§ EXTRACTED MATERIAL:

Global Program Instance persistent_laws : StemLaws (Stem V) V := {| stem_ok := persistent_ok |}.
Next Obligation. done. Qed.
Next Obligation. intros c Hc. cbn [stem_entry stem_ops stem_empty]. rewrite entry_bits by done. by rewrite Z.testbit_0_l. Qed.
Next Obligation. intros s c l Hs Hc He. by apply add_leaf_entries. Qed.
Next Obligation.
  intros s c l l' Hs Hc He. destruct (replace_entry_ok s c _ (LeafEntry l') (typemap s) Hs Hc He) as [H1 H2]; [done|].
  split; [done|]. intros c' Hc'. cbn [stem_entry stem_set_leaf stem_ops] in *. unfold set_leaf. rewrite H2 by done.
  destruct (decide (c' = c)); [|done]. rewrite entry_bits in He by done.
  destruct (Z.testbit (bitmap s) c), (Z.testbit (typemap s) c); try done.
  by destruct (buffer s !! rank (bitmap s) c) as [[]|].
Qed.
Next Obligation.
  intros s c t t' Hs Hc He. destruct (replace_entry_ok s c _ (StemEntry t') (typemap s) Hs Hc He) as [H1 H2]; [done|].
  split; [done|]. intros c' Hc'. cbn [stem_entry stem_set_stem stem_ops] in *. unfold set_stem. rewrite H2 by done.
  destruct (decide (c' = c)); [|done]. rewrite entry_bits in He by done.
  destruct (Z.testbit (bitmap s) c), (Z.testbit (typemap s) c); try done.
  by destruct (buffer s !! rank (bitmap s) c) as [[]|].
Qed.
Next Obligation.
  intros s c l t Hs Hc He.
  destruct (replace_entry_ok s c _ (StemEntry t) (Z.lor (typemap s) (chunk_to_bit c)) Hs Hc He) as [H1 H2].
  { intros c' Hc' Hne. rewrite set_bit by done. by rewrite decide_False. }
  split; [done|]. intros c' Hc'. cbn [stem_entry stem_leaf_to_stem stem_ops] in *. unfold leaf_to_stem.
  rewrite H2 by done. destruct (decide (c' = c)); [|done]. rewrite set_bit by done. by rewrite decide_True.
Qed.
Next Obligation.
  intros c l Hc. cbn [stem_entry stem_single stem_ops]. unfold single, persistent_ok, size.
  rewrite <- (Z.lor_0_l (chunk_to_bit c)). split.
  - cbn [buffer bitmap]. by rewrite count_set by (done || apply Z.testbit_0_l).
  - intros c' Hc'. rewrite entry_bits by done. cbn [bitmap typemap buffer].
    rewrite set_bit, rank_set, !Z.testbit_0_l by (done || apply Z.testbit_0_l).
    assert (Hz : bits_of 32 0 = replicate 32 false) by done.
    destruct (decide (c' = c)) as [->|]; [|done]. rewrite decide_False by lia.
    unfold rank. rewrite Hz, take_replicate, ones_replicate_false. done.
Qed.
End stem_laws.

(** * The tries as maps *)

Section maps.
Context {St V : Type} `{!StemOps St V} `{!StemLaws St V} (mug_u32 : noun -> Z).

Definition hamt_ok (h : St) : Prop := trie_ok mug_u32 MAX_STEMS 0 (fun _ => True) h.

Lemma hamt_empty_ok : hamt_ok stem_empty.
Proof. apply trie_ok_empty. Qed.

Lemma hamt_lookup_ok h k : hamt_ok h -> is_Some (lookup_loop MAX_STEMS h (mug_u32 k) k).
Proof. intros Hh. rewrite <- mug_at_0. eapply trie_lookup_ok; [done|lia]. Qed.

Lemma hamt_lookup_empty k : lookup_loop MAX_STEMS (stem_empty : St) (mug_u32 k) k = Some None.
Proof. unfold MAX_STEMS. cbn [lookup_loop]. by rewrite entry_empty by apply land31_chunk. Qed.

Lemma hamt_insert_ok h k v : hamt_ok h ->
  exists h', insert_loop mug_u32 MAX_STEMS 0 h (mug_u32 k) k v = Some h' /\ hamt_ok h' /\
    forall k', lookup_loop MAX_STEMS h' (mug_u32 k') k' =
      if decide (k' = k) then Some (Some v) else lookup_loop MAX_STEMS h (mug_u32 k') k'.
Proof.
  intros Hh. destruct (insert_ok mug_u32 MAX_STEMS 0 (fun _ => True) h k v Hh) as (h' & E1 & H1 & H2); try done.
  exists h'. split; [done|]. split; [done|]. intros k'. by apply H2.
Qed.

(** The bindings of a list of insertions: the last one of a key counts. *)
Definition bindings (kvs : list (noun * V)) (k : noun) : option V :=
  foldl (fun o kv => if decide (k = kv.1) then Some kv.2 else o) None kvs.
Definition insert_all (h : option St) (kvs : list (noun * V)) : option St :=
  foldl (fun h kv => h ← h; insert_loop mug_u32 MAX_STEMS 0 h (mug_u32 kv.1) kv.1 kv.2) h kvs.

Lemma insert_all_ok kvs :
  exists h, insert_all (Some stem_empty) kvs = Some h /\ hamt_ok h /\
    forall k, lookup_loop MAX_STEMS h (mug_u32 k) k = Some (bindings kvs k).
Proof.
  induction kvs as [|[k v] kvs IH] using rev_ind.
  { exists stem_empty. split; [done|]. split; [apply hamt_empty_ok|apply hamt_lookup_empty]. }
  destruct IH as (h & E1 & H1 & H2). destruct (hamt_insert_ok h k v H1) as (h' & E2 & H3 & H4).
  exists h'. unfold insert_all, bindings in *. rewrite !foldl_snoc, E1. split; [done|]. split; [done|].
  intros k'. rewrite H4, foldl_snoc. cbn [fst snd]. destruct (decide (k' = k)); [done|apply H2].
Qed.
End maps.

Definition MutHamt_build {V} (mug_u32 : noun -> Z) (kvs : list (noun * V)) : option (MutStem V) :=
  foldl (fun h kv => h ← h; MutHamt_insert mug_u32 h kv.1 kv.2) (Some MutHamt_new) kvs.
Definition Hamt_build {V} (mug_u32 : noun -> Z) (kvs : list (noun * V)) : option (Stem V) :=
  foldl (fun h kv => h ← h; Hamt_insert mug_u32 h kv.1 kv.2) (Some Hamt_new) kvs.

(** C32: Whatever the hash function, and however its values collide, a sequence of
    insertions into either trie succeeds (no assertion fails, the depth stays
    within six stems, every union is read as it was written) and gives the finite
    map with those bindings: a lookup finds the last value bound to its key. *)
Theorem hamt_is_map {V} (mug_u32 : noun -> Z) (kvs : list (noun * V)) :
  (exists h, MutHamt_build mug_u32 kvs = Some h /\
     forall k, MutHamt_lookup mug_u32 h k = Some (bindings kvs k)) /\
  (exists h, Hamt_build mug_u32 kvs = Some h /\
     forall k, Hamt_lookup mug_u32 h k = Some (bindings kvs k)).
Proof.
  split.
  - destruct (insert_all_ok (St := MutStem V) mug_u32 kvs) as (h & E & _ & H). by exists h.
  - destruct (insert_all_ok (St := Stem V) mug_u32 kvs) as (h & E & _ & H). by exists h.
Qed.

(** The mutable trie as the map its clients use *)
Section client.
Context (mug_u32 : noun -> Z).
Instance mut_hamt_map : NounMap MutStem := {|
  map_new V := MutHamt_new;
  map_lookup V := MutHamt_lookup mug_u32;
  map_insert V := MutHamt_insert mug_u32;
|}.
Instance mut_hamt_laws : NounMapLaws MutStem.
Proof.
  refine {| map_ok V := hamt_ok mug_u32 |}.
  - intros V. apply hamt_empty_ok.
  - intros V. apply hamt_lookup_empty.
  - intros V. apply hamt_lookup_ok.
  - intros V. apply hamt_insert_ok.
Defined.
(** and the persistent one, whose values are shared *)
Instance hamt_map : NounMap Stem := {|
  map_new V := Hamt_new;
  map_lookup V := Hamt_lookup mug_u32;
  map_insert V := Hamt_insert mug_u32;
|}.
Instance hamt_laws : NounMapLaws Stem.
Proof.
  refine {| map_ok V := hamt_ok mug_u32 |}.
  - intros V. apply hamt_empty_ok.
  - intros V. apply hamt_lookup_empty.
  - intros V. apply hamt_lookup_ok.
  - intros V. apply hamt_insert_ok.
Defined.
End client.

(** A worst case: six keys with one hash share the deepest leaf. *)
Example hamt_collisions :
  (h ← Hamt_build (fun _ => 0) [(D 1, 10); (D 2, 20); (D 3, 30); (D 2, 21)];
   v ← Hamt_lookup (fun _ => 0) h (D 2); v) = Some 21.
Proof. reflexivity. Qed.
* * *
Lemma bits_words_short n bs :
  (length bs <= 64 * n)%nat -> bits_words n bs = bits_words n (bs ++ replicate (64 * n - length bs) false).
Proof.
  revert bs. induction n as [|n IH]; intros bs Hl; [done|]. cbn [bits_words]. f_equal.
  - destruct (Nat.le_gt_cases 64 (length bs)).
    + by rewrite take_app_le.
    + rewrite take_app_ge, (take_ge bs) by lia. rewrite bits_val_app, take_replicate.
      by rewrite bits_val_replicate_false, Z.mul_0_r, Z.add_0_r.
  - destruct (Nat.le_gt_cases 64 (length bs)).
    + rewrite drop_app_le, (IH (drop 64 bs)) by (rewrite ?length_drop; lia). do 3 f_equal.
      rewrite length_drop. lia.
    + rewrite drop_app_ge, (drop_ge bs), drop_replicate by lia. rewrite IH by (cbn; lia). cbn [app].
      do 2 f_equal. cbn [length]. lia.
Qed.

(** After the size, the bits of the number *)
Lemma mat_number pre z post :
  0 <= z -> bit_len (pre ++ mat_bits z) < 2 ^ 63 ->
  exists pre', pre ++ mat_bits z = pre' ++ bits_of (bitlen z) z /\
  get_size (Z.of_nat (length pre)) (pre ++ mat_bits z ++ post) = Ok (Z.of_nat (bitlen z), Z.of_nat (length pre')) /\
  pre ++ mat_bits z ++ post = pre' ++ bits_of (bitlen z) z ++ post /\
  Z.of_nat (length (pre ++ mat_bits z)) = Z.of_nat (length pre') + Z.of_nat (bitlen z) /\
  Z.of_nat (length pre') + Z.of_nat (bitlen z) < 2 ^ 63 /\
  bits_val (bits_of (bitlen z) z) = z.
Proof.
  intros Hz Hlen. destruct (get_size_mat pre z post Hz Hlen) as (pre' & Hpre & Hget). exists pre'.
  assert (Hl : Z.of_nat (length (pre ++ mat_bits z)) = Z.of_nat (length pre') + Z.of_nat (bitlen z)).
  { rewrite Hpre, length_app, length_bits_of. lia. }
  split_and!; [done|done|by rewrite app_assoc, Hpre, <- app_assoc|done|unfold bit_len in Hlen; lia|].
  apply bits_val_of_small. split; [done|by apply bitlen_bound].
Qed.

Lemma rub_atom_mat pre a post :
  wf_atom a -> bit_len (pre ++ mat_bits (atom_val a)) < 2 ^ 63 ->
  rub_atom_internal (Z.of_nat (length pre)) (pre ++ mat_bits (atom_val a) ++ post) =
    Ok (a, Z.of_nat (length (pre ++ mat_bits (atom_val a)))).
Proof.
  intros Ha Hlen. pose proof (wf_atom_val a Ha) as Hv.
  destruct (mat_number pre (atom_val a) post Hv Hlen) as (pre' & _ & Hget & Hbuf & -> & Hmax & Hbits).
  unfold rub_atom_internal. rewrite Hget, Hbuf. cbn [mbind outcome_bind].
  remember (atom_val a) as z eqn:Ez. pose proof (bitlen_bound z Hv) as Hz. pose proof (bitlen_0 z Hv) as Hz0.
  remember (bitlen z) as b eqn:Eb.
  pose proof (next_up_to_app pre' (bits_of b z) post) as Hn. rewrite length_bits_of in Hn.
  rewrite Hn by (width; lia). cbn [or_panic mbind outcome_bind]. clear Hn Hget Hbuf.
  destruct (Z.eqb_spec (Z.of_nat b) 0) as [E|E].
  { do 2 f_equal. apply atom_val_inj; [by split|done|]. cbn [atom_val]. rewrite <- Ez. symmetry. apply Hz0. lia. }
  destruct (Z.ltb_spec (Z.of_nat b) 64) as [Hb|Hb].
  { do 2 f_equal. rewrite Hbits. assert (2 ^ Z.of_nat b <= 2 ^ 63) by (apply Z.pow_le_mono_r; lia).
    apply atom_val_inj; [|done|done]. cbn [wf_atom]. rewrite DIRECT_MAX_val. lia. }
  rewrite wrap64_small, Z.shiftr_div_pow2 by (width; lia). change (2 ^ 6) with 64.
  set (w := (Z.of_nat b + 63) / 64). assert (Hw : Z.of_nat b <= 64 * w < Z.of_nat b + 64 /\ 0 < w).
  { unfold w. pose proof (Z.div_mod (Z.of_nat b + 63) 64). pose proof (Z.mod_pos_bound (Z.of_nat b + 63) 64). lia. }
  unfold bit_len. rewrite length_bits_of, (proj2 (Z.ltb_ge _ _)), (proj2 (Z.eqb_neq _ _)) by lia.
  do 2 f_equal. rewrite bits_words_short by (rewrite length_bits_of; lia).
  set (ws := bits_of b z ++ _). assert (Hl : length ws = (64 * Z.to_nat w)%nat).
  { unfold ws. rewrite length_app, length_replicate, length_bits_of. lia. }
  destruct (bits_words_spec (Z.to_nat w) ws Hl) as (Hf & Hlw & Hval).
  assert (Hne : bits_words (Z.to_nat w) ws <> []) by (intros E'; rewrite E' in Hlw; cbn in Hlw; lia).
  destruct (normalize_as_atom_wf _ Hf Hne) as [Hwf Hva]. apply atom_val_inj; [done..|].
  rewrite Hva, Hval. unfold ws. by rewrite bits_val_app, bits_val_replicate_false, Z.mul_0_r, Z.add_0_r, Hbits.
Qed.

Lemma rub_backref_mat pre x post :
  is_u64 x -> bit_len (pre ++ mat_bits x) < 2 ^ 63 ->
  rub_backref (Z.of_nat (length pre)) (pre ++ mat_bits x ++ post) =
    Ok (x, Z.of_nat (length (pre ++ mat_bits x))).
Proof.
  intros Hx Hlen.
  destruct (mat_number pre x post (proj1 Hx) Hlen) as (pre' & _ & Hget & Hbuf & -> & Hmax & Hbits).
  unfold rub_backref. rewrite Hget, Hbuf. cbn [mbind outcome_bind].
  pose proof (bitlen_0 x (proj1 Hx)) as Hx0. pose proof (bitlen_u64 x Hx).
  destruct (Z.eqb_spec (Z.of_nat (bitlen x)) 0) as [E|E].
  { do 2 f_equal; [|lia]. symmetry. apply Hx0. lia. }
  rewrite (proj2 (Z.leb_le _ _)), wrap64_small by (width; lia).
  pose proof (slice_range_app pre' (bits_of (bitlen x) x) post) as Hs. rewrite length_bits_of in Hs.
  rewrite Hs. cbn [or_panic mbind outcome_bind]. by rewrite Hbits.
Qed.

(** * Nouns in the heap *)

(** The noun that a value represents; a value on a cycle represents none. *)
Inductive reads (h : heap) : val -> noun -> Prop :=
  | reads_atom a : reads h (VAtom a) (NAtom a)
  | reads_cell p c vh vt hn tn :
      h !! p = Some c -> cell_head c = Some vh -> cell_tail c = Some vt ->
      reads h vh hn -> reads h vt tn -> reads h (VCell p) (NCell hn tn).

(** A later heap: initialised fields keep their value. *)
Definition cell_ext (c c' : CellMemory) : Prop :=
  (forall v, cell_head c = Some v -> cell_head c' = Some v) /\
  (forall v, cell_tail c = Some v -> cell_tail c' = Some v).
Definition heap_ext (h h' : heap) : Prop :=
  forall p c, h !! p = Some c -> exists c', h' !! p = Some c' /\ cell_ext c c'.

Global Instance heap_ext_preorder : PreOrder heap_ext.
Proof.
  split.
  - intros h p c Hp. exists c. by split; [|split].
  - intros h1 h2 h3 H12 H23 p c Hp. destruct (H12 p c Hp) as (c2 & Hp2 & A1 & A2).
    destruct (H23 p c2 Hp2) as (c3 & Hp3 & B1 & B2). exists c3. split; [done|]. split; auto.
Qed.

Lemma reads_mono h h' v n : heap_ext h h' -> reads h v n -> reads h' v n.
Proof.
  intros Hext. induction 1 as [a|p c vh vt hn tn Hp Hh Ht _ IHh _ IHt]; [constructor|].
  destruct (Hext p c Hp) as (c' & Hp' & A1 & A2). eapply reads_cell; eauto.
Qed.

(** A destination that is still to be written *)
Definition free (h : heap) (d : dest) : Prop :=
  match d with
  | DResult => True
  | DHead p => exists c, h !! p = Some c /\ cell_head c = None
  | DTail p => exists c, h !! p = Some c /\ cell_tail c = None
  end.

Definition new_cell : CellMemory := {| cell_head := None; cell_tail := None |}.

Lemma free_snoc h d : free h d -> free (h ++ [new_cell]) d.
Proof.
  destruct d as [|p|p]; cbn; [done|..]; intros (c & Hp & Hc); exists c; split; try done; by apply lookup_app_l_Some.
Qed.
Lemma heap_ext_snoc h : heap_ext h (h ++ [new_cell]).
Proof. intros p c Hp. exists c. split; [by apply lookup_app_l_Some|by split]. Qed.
...
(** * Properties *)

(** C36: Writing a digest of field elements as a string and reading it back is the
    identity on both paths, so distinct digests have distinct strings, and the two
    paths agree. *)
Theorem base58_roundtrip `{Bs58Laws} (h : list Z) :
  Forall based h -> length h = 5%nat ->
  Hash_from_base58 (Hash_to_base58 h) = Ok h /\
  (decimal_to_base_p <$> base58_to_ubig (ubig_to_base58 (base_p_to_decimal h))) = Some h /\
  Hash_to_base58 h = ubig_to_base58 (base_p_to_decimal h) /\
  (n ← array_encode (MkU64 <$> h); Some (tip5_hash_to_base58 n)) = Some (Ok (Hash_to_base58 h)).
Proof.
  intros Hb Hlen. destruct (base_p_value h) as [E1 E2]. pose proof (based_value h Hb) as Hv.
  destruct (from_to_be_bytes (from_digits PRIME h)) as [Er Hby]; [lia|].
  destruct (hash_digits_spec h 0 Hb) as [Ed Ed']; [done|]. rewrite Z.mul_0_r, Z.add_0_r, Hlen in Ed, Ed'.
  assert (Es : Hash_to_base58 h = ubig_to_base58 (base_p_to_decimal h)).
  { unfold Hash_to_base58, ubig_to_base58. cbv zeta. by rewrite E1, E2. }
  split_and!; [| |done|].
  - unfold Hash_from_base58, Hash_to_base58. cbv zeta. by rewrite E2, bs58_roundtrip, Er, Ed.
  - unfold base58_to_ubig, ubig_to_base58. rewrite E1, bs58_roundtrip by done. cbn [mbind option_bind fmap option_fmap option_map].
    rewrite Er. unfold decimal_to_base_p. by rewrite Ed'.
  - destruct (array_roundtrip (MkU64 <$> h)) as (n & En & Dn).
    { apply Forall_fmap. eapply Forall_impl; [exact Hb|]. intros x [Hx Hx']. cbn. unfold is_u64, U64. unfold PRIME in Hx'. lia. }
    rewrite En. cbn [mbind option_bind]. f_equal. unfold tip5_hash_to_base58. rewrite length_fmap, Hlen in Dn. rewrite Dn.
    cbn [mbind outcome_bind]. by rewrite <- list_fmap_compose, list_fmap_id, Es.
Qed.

§ AIM OF THE EXERCISE: Give back exactly the lines of the listing above that run from the line with "(** A destination" to the line with "Proof. intros p", inclusive.

§ RESULT:
(** A destination that is still to be written *)
Definition free (h : heap) (d : dest) : Prop :=
  match d with
  | DResult => True
  | DHead p => exists c, h !! p = Some c /\ cell_head c = None
  | DTail p => exists c, h !! p = Some c /\ cell_tail c = None
  end.

Definition new_cell : CellMemory := {| cell_head := None; cell_tail := None |}.

Lemma free_snoc h d : free h d -> free (h ++ [new_cell]) d.
Proof.
  destruct d as [|p|p]; cbn; [done|..]; intros (c & Hp & Hc); exists c; split; try done; by apply lookup_app_l_Some.
Qed.
Lemma heap_ext_snoc h : heap_ext h (h ++ [new_cell]).
Proof. intros p c Hp. exists c. split; [by apply lookup_app_l_Some|by split]. Qed.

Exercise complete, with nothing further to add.